(Stored items)
****************************************
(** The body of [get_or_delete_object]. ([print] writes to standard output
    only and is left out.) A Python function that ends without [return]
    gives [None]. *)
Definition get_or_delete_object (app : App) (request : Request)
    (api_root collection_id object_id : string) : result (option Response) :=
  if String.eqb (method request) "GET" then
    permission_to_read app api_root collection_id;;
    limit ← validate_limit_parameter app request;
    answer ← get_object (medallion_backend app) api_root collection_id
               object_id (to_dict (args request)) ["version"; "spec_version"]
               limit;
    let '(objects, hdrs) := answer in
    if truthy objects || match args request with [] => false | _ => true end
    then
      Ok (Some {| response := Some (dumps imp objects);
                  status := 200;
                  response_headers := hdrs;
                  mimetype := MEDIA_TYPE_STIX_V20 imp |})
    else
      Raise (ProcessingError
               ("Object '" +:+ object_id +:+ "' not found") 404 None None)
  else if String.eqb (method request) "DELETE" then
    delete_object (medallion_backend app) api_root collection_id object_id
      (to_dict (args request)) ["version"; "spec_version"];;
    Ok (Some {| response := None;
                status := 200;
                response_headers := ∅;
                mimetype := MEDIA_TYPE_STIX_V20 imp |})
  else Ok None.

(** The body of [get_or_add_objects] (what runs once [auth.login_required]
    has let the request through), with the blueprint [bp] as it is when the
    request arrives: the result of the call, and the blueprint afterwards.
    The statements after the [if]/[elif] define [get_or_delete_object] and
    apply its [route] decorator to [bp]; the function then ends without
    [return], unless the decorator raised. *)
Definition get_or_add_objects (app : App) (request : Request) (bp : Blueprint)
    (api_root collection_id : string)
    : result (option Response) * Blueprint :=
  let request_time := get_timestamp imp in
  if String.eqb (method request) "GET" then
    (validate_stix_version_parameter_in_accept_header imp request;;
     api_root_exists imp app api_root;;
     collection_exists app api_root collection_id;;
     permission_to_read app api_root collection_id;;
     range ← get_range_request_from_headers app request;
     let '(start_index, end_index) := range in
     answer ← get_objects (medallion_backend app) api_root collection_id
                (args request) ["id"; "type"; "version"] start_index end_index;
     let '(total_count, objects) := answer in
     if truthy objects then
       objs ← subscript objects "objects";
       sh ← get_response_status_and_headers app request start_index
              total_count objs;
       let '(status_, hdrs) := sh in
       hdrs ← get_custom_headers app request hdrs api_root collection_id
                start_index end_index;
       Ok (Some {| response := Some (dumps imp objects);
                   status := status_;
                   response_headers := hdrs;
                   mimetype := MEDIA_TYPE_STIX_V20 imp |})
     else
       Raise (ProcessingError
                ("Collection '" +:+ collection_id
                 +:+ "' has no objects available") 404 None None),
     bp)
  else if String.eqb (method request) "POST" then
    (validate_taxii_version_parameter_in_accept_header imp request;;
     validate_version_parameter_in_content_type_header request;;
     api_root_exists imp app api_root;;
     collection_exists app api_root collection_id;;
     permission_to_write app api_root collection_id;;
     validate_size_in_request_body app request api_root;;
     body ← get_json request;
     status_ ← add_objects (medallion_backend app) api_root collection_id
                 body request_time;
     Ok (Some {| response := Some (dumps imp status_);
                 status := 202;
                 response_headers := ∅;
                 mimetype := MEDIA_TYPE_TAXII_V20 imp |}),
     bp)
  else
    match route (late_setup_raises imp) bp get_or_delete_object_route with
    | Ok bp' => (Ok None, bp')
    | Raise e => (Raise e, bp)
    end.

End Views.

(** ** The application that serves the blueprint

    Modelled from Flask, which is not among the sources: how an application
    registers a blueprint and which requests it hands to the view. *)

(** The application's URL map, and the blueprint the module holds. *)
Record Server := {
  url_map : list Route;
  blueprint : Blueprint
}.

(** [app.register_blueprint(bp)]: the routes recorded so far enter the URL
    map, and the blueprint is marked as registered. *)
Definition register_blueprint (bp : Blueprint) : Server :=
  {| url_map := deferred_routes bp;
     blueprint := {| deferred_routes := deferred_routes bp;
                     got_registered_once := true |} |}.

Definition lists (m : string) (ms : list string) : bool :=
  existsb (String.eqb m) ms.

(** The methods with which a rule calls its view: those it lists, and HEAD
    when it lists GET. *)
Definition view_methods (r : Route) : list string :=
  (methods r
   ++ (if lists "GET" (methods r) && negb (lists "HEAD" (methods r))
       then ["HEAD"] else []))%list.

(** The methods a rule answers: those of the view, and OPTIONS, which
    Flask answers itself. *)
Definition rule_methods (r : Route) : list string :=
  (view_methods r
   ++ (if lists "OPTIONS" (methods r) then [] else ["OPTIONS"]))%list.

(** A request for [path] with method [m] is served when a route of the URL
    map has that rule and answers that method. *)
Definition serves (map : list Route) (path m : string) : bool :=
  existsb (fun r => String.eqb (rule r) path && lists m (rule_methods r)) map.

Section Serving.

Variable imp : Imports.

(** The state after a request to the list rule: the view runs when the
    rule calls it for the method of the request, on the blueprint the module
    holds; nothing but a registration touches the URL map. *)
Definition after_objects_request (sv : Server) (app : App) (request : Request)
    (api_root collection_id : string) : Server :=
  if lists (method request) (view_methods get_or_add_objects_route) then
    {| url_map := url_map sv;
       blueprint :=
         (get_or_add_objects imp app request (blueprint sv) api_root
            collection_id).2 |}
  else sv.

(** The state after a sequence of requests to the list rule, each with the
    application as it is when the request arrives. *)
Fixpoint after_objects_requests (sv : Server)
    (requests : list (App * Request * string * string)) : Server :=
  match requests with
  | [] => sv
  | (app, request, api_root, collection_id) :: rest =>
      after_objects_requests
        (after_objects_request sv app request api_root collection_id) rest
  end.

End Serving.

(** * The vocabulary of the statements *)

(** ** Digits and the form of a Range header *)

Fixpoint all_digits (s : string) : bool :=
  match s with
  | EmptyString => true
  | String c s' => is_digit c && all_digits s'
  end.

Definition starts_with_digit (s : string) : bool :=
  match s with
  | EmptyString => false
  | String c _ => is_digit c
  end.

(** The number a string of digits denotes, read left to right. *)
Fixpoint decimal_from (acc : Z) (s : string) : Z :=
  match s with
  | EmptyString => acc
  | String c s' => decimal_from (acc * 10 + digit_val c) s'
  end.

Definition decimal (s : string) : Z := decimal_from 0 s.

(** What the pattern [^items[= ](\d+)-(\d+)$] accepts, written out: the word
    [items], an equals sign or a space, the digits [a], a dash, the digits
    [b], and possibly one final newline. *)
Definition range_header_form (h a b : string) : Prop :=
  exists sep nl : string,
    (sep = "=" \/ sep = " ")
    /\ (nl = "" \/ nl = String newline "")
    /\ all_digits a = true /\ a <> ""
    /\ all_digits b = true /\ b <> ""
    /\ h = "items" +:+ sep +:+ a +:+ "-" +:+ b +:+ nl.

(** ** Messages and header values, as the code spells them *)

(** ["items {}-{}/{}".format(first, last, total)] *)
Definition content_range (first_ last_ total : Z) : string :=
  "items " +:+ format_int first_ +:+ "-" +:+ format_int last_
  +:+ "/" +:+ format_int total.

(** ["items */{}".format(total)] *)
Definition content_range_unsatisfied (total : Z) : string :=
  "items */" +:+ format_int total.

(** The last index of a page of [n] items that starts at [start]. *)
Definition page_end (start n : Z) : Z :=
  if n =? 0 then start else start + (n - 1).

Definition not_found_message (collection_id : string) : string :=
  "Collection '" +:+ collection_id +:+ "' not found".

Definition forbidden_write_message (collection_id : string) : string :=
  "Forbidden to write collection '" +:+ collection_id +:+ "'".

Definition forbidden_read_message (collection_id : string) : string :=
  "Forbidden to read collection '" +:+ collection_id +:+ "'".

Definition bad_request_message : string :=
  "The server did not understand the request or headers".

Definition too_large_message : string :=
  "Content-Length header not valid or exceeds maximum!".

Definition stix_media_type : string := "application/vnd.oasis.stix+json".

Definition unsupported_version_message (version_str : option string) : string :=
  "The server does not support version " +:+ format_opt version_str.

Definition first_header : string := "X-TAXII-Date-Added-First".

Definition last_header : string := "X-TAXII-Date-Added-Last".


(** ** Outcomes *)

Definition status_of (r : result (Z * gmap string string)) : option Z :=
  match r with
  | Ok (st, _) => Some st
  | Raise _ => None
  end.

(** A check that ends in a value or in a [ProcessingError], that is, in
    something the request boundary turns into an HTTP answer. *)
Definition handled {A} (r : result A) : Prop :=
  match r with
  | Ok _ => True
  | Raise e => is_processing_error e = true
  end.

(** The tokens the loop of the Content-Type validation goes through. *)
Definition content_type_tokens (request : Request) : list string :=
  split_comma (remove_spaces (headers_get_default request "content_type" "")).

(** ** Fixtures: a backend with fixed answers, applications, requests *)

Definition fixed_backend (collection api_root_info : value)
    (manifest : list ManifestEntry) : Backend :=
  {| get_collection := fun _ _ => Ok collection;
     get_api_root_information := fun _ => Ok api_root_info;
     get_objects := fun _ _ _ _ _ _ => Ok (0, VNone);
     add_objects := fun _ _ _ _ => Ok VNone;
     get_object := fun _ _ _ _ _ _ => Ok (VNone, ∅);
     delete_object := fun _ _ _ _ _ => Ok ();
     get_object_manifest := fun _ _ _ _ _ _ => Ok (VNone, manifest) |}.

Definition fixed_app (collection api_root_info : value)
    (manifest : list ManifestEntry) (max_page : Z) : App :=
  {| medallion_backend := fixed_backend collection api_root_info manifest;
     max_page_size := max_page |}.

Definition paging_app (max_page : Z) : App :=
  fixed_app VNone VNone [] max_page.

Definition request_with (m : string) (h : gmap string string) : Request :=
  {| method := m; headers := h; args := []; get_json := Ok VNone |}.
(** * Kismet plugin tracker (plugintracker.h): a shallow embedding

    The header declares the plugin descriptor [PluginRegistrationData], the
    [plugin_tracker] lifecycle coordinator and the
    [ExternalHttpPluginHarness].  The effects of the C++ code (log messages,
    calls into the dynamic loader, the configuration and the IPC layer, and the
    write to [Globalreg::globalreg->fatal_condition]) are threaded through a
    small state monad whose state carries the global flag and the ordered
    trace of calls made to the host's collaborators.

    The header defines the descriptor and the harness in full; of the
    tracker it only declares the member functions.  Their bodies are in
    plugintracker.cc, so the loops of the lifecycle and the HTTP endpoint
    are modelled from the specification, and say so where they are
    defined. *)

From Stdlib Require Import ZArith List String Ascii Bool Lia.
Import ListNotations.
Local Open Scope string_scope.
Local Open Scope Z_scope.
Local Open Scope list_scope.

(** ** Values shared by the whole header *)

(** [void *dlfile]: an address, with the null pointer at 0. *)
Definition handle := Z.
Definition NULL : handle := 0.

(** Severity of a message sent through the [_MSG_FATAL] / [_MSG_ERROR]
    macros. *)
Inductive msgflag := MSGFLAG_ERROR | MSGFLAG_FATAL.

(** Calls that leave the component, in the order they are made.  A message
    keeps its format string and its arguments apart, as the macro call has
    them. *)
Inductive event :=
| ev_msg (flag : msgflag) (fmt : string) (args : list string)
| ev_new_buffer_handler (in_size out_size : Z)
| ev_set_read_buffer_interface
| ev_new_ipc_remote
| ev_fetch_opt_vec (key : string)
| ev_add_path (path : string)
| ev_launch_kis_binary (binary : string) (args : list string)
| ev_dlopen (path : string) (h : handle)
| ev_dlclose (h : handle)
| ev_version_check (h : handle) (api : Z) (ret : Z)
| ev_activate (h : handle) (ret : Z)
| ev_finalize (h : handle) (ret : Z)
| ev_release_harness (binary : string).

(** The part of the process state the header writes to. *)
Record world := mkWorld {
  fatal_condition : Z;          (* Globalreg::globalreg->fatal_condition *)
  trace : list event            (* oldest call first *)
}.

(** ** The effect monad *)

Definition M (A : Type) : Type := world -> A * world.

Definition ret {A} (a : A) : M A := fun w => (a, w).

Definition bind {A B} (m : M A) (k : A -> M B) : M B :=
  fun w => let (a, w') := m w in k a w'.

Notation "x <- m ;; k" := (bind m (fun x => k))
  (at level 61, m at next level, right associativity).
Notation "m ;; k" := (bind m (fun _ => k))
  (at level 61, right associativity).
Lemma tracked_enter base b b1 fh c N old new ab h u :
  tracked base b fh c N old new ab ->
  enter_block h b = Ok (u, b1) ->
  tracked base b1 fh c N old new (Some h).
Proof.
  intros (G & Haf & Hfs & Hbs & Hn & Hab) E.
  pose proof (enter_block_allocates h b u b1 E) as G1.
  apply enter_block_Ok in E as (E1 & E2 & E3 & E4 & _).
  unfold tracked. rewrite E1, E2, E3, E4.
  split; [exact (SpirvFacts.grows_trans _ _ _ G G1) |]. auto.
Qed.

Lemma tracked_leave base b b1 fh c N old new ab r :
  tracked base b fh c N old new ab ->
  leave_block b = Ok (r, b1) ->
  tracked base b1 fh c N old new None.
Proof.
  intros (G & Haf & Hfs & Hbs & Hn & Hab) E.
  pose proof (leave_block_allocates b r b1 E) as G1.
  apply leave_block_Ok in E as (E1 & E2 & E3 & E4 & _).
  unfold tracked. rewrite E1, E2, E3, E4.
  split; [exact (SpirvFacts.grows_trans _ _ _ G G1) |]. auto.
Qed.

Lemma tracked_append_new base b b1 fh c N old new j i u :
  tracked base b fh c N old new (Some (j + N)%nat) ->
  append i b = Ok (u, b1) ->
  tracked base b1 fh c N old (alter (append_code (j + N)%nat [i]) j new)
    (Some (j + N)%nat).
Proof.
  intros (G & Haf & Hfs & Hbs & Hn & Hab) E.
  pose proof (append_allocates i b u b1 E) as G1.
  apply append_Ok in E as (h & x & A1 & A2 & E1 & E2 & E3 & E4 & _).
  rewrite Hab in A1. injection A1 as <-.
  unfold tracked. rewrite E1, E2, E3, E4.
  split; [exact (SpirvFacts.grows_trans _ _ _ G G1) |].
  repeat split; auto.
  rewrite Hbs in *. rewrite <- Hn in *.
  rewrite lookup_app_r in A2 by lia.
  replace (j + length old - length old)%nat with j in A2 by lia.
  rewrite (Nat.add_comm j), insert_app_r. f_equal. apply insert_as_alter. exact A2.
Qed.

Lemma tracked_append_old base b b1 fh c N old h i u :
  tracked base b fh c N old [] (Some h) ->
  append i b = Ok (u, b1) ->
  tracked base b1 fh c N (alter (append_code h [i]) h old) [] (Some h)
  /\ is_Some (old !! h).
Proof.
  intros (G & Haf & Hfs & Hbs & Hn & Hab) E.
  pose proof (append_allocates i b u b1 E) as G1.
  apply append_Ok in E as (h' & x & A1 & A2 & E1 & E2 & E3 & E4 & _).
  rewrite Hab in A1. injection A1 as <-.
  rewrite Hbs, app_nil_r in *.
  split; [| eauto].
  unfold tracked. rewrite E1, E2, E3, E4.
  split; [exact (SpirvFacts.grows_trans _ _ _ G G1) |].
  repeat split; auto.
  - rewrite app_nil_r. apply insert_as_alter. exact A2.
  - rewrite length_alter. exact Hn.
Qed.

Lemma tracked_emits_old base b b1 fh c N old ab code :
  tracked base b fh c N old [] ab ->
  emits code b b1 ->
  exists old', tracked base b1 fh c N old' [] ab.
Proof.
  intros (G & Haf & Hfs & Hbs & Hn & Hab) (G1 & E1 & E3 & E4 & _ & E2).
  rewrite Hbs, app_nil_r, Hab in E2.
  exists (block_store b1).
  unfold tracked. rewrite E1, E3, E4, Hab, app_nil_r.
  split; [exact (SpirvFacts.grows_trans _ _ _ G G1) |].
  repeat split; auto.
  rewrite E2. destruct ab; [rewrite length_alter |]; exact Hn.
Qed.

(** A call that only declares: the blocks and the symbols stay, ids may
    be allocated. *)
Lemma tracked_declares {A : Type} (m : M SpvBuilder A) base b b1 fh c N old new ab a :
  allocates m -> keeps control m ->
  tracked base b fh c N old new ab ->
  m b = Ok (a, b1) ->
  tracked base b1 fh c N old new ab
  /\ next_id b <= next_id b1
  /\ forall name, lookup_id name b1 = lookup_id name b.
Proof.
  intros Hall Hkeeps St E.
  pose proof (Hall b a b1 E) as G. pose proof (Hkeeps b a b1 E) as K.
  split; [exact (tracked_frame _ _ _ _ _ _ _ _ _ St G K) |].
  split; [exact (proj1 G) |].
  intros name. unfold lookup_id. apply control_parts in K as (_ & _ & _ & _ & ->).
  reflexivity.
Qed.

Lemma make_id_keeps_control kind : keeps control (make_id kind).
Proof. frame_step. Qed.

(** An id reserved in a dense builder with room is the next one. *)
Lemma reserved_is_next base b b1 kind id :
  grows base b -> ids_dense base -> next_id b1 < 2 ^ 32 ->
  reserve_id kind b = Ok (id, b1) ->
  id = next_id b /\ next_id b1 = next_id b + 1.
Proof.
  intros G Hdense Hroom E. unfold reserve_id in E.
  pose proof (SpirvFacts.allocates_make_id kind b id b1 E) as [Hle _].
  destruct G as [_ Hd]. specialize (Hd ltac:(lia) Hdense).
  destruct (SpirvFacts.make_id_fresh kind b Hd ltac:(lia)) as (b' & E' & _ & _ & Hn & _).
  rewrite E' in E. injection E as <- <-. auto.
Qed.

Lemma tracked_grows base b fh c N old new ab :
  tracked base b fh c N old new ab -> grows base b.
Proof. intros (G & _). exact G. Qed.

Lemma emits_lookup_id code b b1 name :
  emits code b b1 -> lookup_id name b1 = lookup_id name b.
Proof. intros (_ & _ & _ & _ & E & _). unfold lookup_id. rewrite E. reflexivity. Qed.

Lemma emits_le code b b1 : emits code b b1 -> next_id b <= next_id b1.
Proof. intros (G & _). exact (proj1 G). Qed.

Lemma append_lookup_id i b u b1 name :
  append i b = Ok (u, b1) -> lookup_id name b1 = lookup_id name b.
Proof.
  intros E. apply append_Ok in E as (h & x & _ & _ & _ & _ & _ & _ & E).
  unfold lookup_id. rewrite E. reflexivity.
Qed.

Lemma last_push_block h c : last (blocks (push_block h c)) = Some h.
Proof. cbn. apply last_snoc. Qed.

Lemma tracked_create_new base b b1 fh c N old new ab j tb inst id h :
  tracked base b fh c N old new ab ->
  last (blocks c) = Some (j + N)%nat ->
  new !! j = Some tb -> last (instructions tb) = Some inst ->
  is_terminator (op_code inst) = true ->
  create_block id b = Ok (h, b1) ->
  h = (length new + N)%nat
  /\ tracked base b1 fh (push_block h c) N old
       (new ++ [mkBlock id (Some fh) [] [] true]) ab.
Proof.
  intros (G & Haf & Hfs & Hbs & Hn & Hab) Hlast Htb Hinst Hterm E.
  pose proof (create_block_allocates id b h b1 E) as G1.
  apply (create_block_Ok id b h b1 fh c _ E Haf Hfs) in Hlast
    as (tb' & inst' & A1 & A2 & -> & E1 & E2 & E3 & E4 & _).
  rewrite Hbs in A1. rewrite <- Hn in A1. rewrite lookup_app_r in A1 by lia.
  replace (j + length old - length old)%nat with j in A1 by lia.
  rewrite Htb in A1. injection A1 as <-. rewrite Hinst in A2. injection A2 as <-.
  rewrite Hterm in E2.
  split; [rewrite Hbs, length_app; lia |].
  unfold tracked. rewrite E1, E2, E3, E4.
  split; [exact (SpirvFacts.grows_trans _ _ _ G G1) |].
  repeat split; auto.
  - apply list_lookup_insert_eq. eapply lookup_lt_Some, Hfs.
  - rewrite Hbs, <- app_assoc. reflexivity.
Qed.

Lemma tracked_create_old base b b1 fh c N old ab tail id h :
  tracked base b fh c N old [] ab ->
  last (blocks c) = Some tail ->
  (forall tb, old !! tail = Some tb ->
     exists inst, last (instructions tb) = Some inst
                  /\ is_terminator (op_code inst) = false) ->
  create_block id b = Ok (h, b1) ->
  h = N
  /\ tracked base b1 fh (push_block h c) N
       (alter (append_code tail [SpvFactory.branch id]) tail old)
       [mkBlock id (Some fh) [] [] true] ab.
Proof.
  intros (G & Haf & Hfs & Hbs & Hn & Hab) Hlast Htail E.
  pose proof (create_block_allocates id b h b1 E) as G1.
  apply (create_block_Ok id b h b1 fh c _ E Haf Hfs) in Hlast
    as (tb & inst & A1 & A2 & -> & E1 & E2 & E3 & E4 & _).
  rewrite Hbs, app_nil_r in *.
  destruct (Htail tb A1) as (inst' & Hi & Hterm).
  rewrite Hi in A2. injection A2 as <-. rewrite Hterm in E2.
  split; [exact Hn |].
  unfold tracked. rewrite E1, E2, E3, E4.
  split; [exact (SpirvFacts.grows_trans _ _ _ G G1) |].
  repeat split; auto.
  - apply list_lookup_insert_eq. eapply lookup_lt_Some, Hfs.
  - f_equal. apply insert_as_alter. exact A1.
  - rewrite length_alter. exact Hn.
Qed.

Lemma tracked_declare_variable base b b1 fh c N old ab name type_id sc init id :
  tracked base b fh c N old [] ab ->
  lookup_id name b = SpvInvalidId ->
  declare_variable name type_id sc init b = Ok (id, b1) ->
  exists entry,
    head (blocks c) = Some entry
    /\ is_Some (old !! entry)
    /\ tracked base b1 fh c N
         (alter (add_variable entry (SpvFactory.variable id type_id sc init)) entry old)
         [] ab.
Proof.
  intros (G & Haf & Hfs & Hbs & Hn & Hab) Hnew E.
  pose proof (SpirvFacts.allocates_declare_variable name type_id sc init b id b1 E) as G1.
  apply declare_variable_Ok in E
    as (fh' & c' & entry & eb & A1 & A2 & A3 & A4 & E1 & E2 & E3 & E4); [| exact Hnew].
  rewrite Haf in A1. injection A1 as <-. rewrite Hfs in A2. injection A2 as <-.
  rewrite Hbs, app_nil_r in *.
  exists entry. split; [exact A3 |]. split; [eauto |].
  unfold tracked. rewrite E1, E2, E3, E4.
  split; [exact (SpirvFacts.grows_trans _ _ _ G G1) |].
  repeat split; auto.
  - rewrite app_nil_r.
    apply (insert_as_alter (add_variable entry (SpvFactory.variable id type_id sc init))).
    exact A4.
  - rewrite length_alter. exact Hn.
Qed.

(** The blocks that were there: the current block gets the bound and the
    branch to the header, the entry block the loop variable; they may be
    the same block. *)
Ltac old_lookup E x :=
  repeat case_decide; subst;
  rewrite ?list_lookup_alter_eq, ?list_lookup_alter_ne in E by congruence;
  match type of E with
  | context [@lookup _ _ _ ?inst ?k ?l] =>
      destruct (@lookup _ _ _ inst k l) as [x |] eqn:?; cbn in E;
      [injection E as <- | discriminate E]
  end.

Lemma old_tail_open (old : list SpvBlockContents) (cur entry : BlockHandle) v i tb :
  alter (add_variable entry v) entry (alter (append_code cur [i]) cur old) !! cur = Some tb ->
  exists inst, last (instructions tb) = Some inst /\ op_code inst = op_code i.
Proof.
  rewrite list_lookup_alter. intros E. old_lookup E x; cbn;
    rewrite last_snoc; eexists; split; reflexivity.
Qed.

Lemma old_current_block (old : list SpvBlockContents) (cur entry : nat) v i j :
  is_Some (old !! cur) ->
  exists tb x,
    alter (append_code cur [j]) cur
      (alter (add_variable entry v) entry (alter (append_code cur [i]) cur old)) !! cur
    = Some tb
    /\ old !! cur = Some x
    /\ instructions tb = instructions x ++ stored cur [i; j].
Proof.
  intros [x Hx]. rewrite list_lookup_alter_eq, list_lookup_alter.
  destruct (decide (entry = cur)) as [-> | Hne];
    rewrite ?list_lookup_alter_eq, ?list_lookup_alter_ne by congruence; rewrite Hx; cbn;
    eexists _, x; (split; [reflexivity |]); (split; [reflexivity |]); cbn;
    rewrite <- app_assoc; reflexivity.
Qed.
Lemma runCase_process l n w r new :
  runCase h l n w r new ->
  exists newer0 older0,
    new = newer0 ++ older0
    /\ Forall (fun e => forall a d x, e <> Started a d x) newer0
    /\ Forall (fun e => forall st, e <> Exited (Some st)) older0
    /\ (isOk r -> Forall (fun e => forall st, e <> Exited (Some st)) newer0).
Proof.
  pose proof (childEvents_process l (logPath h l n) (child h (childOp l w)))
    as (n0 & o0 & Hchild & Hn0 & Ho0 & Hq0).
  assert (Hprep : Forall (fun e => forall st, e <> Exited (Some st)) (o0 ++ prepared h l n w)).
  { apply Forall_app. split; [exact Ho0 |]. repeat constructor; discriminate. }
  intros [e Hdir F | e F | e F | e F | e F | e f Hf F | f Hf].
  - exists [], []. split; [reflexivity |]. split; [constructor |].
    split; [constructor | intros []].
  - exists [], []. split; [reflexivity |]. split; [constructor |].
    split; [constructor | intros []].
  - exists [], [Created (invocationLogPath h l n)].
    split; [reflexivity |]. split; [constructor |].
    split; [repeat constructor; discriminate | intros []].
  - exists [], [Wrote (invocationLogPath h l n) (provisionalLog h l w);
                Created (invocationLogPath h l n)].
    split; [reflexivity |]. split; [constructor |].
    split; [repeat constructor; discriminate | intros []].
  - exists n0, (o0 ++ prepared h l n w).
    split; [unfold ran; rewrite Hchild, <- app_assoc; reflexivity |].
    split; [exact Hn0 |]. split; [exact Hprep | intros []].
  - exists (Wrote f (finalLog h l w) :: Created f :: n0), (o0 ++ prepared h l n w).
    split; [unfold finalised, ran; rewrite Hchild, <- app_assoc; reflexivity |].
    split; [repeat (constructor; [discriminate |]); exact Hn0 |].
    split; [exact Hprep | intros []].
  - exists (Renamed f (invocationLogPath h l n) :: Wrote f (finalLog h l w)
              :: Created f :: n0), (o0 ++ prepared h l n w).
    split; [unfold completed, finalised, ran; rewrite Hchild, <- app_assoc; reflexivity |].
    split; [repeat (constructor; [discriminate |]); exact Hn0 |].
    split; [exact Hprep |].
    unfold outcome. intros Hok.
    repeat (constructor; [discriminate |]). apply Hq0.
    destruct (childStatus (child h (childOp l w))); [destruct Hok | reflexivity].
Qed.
****************************************
PROMPT:
Among the lines in the data above, find those containing "limit" and give only how many there are.

EXERCISE ANSWER:
2